◆ Goal of the exercise ◆
Only those lines in the data below from the line containing "match body with" through the line containing "what it read, the", both included, should be restated word for word.
Start of Records shown
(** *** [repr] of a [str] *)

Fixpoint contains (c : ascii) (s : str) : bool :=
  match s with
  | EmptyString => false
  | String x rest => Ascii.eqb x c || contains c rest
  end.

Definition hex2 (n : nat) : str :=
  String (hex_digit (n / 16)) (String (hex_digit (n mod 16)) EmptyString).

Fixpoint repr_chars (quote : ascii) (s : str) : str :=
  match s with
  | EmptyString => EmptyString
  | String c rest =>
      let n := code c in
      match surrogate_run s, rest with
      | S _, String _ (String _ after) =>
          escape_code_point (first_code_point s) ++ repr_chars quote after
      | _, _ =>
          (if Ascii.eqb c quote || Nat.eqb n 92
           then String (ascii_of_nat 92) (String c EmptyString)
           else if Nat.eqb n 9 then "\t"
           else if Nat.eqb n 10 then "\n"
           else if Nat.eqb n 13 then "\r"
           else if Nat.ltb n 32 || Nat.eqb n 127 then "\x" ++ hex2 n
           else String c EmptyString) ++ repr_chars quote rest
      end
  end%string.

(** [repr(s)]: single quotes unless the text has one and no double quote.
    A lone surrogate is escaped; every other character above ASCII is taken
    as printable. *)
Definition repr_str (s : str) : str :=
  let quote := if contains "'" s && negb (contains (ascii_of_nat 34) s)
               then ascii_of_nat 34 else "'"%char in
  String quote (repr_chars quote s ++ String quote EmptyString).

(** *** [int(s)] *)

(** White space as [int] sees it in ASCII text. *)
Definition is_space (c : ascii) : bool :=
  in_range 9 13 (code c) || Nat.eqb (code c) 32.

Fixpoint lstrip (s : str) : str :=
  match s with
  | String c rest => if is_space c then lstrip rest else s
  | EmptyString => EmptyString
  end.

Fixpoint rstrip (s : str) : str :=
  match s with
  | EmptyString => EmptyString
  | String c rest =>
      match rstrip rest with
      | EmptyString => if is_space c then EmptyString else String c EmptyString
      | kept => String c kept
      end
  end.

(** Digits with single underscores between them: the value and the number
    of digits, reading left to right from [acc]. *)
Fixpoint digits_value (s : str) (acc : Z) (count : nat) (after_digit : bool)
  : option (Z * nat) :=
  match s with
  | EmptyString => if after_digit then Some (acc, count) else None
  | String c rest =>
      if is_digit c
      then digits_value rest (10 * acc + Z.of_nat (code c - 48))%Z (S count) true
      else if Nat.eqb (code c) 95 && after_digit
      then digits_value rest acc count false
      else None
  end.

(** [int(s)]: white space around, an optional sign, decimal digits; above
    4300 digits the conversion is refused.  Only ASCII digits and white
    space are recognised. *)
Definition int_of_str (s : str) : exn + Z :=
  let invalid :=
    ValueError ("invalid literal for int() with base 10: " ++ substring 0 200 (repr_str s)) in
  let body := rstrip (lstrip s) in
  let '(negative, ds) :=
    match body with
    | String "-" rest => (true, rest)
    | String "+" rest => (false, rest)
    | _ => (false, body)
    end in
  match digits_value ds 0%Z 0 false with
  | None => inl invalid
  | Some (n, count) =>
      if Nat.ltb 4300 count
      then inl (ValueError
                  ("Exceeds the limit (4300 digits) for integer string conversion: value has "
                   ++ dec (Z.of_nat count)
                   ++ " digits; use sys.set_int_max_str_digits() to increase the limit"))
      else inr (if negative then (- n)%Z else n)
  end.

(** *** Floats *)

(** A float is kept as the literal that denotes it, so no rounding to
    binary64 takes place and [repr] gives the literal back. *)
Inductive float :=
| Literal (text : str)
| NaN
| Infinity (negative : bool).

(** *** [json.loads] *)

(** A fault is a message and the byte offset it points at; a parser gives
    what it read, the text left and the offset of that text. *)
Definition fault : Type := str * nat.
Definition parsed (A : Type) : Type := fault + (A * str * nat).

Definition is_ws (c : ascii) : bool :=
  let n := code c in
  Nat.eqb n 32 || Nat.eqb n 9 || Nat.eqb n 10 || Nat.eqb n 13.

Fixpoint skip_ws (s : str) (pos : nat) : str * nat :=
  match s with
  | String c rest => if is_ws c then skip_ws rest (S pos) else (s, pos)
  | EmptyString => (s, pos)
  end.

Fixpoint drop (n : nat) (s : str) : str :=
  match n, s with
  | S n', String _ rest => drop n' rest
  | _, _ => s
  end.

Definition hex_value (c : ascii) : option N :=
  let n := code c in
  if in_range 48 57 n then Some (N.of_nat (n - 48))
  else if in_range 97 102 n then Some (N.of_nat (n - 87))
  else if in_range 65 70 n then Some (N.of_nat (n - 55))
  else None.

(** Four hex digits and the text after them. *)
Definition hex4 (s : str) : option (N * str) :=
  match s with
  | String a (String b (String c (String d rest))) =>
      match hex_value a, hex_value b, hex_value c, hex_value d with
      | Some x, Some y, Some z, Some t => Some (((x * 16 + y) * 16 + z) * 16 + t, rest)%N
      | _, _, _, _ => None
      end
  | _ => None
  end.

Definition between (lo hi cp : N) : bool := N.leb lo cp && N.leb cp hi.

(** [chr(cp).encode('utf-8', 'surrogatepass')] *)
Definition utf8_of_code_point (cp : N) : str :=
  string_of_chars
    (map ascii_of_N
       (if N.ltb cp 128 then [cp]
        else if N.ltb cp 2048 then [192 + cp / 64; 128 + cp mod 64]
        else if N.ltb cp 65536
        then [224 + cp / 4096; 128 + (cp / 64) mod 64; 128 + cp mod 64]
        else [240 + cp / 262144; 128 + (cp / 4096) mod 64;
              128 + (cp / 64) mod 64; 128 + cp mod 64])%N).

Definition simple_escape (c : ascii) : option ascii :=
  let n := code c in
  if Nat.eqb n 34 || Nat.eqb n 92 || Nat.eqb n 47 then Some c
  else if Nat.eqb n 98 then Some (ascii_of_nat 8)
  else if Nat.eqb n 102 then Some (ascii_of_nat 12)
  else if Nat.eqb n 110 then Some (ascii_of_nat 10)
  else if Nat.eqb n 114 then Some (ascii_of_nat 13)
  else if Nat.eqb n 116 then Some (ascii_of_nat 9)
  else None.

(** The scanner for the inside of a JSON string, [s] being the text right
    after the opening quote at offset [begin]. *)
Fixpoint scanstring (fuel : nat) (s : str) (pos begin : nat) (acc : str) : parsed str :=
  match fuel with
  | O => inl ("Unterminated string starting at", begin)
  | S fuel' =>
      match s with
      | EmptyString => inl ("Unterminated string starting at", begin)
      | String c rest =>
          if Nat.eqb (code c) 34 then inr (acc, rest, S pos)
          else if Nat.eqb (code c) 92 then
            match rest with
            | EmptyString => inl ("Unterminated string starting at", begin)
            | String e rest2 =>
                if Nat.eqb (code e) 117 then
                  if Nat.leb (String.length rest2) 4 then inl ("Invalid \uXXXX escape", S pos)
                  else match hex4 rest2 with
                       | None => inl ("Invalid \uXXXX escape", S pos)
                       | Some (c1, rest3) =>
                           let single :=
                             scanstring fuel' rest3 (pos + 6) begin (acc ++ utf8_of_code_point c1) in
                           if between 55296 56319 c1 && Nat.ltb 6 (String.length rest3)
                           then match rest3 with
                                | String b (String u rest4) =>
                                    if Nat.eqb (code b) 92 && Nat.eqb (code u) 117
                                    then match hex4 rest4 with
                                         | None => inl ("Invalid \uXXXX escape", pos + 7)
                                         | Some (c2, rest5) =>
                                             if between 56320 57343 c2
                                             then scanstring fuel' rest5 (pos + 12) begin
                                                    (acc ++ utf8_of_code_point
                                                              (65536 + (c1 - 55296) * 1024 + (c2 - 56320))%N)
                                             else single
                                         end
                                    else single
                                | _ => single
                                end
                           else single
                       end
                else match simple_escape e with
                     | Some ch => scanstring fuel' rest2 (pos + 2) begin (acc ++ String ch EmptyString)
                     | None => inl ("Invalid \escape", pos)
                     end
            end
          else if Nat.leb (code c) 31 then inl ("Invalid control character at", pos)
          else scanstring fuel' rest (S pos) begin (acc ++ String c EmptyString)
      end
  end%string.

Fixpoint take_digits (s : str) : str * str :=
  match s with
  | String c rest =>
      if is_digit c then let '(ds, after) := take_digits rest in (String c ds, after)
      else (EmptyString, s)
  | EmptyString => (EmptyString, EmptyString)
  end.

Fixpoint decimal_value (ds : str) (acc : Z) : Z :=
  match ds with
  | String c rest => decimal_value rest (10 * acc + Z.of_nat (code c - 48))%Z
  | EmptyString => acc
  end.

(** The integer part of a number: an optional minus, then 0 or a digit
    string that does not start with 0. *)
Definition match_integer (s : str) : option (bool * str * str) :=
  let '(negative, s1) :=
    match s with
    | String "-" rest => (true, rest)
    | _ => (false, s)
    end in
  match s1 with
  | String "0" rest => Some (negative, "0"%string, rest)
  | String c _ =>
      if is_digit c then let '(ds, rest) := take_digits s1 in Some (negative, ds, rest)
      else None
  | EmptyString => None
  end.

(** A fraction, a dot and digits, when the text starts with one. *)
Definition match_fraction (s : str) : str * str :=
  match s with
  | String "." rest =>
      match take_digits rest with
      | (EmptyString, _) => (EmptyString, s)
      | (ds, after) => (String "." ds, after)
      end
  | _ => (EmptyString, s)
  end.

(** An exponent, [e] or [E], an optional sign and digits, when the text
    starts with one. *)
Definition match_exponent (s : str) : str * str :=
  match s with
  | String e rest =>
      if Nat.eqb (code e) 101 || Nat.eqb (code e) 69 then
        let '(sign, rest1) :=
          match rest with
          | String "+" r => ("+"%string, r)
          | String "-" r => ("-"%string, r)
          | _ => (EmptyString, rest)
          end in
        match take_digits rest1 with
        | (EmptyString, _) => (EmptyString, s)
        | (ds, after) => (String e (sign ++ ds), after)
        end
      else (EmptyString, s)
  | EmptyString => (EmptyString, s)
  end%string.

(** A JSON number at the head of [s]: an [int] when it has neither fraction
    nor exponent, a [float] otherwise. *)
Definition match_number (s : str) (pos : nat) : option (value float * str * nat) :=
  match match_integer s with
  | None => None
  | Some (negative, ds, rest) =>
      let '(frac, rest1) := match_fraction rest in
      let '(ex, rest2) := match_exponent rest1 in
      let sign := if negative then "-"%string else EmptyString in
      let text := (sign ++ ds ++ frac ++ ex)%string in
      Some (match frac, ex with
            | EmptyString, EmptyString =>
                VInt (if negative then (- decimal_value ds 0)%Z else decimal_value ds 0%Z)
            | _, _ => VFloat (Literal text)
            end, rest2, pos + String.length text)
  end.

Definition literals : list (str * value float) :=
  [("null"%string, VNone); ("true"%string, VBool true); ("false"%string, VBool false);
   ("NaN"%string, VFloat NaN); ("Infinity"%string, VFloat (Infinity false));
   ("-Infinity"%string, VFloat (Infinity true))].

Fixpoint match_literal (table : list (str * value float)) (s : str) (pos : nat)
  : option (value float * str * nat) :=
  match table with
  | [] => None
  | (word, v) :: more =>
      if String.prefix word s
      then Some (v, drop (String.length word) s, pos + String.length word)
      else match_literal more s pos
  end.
End of Records shown
◆ Task result ◆
    match body with
    | String "-" rest => (true, rest)
    | String "+" rest => (false, rest)
    | _ => (false, body)
    end in
  match digits_value ds 0%Z 0 false with
  | None => inl invalid
  | Some (n, count) =>
      if Nat.ltb 4300 count
      then inl (ValueError
                  ("Exceeds the limit (4300 digits) for integer string conversion: value has "
                   ++ dec (Z.of_nat count)
                   ++ " digits; use sys.set_int_max_str_digits() to increase the limit"))
      else inr (if negative then (- n)%Z else n)
  end.

(** *** Floats *)

(** A float is kept as the literal that denotes it, so no rounding to
    binary64 takes place and [repr] gives the literal back. *)
Inductive float :=
| Literal (text : str)
| NaN
| Infinity (negative : bool).

(** *** [json.loads] *)

(** A fault is a message and the byte offset it points at; a parser gives
    what it read, the text left and the offset of that text. *)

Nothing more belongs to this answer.